▸ Required work: Lines with the string "Hfuel" must each be copied from the listing.

▸ Data:
Lemma repair_loop_entries fuel stop pos bs room new end_pos :
  0 ≤ pos → Z.of_nat (length new) = pos → (length (take room (entries pos bs)) < fuel)%nat →
  end_pos = pos + Z.of_nat (length (take room (entries pos bs))) → end_pos < 2 ^ 63 →
  ∃ bad, repair_loop fuel stop (mk_stream pos (take room (entries pos bs)) false) end_pos pos new =
    Ok (new ++ entries pos (whole room stop bs), bad).
Proof.
  revert fuel pos room new. induction bs as [|b bs IH]; intros fuel pos room new Hp Hnew Hfuel He Hend;
    (destruct fuel as [|fuel]; [lia|]).
  { exists []. rewrite repair_stops; [by rewrite app_nil_r|]. rewrite He. simpl. rewrite take_nil. simpl. lia. }
  assert (length (entry pos b) = entry_size b) as Hlen
    by (unfold entry, entry_size; by rewrite length_app, length_le_bytes).
  cbn [entries whole] in *. destruct (Nat.leb_spec (entry_size b) room) as [Hle|Hlt].
  - rewrite take_app_ge in He, Hfuel |- * by lia. rewrite Hlen in He, Hfuel |- *. rewrite length_app in He, Hfuel.
    set (tail := take _ (entries _ bs)) in *. cbn [repair_loop].
    rewrite (proj2 (Z.ltb_lt _ _)) by (unfold entry_size in Hlen; lia).
    unfold entry. rewrite <- app_assoc. cbn [ahead]. rewrite unpack_pack_block, moved_past.
    cbn [tellg failed at_pos]. unfold entry_size in Hlen. 
    rewrite (wrap_small 64 (pos + Z.of_nat (length (pack_block b)))), (wrap_small 64) by (unfold in_u; lia).
    rewrite (proj2 (Z.leb_le _ _)) by lia. unfold read_over. rewrite length_le_bytes.
    rewrite read_app by apply length_le_bytes. rewrite length_le_bytes, drop_ge, app_nil_r by (by rewrite length_le_bytes).
    rewrite le_word_8, bool_decide_false by (try tauto; lia).
    cbn [entries]. destruct (_ =? stop); [exists []; cbn [entries]; unfold entry; by rewrite app_nil_r, <- !app_assoc|].
    destruct (IH fuel (pos + Z.of_nat (entry_size b)) (room - entry_size b)%nat
                ((new ++ pack_block b) ++ le_bytes 8 pos)) as [bad Hbad];
      [unfold entry_size; lia| |fold tail; lia| |done|].
    + rewrite !length_app, length_le_bytes. unfold entry_size. lia.
    + fold tail. unfold entry_size. lia.
    + exists bad. fold tail in Hbad.
      assert (∀ l, new ++ (pack_block b ++ le_bytes 8 pos) ++ l = ((new ++ pack_block b) ++ le_bytes 8 pos) ++ l) as El
        by (intros l; by rewrite <- !app_assoc).
      unfold entry. rewrite El, <- Hbad. f_equal.
      * unfold entry_size. f_equal. lia.
      * rewrite !length_app, length_le_bytes. unfold entry_size. lia.
  - rewrite app_nil_r. rewrite take_app_le in He |- * by lia.
    destruct room as [|room]; [exists []; apply repair_stops; simpl in He; lia|].
    apply repair_partial; [done|lia| |done]. rewrite He, length_take. lia.
Qed.
Lemma read_over_app old l1 l2 pos : length l1 = length old →
  read_over old (mk_stream pos (l1 ++ l2) false) = (l1, mk_stream (pos + Z.of_nat (length old)) l2 false).
Proof.
  intros H. unfold read_over. rewrite read_app by done.
  rewrite drop_ge by (by rewrite H). by rewrite app_nil_r.
Qed.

▸ Completed exercise:
  revert fuel pos room new. induction bs as [|b bs IH]; intros fuel pos room new Hp Hnew Hfuel He Hend;
  - rewrite take_app_ge in He, Hfuel |- * by lia. rewrite Hlen in He, Hfuel |- *. rewrite length_app in He, Hfuel.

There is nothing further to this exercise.